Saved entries
::::::::::

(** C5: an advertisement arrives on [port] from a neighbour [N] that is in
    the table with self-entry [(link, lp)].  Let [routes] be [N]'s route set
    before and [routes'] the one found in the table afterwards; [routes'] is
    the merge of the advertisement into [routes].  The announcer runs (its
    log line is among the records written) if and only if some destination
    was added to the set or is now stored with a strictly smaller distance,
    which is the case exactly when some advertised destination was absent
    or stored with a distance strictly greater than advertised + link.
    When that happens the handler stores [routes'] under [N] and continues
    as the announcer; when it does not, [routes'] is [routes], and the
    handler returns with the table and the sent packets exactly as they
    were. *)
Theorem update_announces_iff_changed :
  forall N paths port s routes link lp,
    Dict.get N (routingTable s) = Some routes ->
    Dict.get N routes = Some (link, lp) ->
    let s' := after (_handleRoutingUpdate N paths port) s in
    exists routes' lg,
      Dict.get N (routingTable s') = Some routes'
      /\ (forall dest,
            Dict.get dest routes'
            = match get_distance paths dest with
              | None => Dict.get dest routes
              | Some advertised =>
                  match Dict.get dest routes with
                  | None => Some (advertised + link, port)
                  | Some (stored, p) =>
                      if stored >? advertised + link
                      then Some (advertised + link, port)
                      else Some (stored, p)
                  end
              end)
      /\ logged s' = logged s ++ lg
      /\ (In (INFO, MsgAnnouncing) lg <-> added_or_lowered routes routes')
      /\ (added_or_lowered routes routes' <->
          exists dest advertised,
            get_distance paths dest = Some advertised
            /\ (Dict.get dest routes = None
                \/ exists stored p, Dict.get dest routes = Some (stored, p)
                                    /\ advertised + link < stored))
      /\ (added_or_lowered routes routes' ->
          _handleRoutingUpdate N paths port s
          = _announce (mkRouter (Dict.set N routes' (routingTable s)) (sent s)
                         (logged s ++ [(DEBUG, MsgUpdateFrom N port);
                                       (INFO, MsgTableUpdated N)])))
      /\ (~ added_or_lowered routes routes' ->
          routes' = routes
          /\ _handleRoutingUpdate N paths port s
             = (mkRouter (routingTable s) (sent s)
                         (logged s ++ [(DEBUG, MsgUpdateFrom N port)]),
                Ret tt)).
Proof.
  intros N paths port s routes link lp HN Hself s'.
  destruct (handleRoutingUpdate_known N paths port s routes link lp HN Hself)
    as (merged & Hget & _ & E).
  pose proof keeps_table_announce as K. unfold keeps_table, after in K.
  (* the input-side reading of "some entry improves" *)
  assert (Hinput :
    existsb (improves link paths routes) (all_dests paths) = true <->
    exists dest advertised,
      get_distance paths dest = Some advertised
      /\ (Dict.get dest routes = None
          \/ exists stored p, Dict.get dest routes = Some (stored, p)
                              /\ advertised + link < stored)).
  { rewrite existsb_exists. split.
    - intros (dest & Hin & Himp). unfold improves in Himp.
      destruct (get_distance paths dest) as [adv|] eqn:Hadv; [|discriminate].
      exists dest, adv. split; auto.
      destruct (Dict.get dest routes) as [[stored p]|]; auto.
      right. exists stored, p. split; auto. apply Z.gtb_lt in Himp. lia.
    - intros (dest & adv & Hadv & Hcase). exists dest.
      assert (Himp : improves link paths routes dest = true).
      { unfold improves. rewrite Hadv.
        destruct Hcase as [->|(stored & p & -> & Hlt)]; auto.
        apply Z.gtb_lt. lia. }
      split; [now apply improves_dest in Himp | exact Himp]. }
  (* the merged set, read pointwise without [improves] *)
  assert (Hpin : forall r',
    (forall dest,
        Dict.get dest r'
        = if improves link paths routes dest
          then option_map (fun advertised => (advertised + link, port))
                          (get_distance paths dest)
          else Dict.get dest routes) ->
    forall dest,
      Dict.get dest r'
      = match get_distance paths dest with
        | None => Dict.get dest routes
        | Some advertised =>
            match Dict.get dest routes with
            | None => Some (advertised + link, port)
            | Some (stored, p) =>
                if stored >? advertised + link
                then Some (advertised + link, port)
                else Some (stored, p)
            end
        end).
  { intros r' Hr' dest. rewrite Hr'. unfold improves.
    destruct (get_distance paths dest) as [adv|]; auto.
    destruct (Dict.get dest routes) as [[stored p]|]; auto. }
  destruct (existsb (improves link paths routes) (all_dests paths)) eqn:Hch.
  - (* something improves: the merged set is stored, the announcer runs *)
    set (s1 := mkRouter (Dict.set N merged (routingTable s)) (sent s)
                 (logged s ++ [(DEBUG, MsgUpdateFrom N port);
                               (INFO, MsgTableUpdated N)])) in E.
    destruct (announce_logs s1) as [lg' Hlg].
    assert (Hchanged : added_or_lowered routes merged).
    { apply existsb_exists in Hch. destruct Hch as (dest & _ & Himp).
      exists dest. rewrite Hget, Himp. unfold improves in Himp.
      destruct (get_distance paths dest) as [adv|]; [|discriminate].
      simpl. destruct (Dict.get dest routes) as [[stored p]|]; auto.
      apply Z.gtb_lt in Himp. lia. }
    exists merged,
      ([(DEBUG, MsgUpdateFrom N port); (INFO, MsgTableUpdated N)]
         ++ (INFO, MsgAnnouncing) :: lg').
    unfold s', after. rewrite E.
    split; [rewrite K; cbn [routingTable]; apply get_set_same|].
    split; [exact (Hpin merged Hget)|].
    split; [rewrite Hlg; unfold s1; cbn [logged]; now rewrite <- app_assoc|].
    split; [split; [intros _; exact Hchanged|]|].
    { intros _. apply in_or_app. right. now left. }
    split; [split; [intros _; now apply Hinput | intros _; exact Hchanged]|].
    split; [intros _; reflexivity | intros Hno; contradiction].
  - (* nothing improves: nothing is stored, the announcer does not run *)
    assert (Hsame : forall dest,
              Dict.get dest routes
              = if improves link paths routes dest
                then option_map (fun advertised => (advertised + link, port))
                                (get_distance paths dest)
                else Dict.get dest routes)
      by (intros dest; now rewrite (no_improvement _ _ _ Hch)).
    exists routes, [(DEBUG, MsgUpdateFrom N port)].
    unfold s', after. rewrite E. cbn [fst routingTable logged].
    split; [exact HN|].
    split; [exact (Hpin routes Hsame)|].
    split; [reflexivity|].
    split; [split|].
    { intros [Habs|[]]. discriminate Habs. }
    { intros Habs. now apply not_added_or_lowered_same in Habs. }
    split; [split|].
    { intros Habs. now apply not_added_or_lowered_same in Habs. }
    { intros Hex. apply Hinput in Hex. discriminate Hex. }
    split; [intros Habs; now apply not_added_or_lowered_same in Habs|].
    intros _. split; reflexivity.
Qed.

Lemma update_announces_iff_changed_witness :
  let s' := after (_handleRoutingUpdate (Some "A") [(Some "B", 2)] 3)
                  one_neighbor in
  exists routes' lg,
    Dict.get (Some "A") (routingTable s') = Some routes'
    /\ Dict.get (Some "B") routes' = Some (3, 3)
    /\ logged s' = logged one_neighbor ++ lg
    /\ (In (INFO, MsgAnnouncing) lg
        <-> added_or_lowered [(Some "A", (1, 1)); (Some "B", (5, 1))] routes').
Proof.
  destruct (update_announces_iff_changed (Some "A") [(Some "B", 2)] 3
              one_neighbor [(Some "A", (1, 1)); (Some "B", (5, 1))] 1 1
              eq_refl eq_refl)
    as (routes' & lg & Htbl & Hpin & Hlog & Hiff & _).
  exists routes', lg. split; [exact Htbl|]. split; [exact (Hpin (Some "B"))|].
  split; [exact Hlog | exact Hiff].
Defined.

::::::::::

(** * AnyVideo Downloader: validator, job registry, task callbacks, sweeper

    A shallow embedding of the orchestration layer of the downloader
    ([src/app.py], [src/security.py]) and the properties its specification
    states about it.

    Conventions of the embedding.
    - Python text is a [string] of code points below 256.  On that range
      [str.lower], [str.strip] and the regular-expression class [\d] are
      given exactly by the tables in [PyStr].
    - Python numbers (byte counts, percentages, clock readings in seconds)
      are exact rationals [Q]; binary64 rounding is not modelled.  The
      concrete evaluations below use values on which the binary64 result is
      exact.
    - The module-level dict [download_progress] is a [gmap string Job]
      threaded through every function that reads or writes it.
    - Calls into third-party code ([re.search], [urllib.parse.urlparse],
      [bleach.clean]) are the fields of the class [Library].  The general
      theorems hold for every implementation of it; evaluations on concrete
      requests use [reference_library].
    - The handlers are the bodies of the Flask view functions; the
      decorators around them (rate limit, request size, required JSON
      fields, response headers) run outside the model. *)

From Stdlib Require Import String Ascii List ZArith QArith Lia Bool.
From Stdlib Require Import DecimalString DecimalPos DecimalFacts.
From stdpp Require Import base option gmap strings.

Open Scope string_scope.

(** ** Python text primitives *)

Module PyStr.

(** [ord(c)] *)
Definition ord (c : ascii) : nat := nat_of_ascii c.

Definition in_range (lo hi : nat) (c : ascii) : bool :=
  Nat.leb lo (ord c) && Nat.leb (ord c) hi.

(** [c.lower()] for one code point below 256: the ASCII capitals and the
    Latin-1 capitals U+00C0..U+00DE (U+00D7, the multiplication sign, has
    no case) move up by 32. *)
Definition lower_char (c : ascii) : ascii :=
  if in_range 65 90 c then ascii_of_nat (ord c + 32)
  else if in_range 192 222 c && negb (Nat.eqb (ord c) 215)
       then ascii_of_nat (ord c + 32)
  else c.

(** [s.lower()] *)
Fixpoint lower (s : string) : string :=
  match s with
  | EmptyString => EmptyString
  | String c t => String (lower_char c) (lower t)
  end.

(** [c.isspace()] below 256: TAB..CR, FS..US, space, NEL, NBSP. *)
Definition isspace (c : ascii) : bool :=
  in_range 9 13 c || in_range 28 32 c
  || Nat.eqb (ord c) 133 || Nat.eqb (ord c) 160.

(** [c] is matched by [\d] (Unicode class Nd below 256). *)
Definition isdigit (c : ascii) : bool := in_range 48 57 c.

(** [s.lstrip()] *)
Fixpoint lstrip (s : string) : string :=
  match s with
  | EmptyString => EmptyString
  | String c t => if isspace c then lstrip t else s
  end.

::::::::::

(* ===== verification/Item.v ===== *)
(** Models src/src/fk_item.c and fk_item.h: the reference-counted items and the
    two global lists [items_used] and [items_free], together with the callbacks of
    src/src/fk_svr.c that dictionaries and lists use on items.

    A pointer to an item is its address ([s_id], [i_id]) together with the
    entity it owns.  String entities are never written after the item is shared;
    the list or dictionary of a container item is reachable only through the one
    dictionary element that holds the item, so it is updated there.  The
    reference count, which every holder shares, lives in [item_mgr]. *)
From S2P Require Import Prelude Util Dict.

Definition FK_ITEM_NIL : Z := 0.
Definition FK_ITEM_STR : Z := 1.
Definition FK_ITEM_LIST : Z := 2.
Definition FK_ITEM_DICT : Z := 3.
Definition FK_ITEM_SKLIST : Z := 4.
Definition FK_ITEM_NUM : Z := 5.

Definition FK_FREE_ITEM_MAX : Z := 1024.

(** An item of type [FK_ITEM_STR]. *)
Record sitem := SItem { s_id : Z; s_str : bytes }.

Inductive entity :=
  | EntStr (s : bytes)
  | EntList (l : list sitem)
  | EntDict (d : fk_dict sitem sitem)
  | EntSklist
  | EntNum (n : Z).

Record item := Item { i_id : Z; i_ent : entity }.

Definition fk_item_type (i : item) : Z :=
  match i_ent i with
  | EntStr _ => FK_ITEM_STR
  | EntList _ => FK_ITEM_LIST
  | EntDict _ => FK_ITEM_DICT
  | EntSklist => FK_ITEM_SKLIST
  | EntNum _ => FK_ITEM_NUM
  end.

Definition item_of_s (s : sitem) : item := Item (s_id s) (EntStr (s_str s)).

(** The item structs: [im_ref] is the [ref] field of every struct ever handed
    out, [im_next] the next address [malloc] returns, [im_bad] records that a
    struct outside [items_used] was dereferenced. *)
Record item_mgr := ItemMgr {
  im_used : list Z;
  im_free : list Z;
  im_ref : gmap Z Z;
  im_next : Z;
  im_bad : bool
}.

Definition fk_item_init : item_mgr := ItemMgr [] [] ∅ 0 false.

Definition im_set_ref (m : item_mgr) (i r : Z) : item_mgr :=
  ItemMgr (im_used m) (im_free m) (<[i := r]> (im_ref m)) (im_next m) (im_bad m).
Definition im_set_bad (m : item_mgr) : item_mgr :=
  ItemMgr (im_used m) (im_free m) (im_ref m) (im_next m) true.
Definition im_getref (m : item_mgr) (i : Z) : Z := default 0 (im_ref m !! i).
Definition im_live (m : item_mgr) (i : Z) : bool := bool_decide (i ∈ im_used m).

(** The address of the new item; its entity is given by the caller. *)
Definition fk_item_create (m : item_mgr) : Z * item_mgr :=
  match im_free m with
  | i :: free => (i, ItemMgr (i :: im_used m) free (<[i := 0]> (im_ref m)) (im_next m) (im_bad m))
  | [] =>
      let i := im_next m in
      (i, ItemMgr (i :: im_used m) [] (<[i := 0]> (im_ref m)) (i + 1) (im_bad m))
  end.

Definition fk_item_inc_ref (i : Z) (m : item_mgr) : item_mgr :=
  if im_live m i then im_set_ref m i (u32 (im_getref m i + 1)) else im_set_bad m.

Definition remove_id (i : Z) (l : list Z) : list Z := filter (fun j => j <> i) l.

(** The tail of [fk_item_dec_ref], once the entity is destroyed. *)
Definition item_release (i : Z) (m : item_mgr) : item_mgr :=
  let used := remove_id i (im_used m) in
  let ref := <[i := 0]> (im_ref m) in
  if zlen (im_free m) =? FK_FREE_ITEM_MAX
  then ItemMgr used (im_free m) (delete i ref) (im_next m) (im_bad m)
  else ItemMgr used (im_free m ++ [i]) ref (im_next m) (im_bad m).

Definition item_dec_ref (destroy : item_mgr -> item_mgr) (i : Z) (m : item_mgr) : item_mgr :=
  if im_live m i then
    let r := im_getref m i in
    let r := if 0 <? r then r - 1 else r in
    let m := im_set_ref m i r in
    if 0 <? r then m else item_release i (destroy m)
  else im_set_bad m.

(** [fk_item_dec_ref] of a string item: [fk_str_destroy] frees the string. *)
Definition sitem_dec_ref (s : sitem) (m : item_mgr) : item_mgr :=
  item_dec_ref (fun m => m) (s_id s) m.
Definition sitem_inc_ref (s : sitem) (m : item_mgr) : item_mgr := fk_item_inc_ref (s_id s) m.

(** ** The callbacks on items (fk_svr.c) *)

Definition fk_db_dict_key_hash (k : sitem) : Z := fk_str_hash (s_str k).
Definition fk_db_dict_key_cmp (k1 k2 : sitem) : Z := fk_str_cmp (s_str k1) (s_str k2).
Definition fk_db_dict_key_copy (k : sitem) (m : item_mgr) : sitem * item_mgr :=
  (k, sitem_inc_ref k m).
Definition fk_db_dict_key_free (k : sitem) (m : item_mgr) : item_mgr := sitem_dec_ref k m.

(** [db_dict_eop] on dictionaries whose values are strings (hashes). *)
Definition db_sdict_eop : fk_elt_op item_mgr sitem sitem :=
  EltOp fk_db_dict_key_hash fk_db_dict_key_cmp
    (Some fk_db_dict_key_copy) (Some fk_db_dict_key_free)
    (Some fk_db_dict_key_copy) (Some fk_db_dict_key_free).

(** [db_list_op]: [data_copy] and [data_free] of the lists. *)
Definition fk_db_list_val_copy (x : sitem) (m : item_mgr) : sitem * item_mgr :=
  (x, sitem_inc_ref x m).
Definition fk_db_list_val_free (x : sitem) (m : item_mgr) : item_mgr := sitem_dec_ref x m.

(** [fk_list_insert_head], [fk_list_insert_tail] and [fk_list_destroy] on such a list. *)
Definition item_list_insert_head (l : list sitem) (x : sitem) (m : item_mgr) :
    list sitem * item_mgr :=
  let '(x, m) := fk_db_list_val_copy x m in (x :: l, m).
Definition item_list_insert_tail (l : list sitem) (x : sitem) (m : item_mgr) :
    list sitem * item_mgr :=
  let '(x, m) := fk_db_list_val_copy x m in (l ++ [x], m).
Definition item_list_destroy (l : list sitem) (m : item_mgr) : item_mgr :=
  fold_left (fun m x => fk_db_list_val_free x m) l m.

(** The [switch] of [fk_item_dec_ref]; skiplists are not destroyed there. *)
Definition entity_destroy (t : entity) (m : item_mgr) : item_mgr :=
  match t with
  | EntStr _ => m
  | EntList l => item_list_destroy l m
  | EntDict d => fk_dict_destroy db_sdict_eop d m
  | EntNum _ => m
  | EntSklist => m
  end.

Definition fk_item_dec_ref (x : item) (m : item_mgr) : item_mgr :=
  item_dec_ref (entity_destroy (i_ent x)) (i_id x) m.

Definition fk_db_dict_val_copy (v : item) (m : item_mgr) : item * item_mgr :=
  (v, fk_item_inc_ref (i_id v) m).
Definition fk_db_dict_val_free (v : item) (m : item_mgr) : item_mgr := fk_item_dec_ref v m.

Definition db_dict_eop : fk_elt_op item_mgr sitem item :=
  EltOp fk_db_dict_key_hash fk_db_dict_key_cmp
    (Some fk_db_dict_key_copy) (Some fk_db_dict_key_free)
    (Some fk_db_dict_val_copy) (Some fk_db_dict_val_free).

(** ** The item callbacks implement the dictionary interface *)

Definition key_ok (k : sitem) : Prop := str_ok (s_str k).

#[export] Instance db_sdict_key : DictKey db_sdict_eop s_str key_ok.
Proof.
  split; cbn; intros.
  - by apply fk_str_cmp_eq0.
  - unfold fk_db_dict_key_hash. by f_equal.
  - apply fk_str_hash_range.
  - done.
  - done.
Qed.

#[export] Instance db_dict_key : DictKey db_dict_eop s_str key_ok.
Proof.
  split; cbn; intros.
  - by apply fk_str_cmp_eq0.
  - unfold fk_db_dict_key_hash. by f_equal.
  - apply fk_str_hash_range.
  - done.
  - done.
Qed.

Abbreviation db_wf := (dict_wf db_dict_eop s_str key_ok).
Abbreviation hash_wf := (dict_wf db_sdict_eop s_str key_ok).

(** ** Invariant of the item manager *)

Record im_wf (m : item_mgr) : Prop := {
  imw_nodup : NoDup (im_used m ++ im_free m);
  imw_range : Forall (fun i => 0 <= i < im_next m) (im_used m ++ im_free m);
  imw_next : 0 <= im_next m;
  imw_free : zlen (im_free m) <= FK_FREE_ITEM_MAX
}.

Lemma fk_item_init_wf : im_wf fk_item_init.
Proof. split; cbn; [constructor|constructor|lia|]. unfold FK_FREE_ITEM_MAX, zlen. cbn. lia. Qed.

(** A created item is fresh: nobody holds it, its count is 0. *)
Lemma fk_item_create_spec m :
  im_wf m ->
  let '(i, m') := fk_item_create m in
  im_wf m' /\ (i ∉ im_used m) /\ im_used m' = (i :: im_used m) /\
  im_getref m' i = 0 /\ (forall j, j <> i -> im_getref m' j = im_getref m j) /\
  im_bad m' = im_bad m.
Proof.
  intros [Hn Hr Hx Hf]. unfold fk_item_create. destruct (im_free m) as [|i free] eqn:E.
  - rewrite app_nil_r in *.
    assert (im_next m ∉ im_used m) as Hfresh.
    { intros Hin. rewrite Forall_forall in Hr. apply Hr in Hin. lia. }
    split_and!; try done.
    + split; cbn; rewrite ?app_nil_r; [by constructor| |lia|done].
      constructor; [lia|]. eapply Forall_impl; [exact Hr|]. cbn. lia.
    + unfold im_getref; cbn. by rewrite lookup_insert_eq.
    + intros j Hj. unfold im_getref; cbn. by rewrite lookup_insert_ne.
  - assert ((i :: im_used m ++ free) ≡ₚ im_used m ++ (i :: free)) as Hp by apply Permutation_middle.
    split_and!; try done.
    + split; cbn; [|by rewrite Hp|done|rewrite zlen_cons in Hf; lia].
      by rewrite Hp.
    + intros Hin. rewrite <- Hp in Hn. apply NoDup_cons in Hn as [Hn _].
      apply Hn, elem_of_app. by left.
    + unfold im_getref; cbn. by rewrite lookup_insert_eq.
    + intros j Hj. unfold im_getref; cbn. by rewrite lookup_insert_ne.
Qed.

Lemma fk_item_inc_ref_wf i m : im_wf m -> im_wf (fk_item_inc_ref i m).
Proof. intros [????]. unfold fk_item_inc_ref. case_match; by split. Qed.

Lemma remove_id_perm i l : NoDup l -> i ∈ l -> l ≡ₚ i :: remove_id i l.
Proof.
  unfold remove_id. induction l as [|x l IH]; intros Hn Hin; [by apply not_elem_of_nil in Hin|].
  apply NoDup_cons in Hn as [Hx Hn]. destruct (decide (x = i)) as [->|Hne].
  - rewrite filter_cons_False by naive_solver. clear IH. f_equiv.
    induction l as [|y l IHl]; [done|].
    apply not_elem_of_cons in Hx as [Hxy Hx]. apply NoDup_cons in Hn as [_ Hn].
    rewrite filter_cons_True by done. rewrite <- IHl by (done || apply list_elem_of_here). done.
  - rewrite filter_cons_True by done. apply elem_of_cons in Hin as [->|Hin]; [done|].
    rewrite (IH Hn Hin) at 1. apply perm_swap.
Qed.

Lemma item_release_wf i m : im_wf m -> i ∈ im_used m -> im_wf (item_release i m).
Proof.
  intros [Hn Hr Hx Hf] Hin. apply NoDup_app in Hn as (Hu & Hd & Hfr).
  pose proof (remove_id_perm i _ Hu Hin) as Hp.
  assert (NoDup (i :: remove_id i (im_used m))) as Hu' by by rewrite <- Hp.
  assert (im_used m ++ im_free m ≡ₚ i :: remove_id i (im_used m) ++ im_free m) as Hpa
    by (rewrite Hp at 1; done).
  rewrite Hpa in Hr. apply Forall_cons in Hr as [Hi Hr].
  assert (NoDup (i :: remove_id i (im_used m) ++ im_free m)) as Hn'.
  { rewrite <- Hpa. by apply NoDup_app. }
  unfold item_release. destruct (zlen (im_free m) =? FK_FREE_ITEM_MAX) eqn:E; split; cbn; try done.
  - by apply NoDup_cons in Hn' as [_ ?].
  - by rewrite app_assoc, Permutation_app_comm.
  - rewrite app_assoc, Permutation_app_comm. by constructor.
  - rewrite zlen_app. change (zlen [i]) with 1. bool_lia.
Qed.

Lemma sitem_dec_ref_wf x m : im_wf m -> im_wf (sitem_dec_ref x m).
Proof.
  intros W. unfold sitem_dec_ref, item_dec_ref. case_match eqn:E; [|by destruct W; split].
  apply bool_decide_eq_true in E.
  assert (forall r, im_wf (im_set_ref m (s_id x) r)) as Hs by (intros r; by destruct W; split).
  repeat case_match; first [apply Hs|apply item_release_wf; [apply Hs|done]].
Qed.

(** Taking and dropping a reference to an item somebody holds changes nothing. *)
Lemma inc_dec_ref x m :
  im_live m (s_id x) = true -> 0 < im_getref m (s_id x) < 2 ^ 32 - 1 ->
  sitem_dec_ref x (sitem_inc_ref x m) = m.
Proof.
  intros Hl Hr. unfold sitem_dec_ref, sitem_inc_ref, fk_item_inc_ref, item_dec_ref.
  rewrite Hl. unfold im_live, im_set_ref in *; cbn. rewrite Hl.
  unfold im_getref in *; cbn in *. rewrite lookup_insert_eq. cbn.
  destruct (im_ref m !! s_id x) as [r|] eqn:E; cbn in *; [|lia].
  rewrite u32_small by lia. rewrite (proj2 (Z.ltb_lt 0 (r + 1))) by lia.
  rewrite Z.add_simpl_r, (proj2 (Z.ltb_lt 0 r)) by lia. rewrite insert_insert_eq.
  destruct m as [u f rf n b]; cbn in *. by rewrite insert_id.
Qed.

::::::::::

*Description of the task*.
Apply a filter for "INFO" to the data above, then copy each line that matches.

*Problem solution*.
      /\ (In (INFO, MsgAnnouncing) lg <-> added_or_lowered routes routes')
                                       (INFO, MsgTableUpdated N)])))
                               (INFO, MsgTableUpdated N)])) in E.
      ([(DEBUG, MsgUpdateFrom N port); (INFO, MsgTableUpdated N)]
         ++ (INFO, MsgAnnouncing) :: lg').
    /\ (In (INFO, MsgAnnouncing) lg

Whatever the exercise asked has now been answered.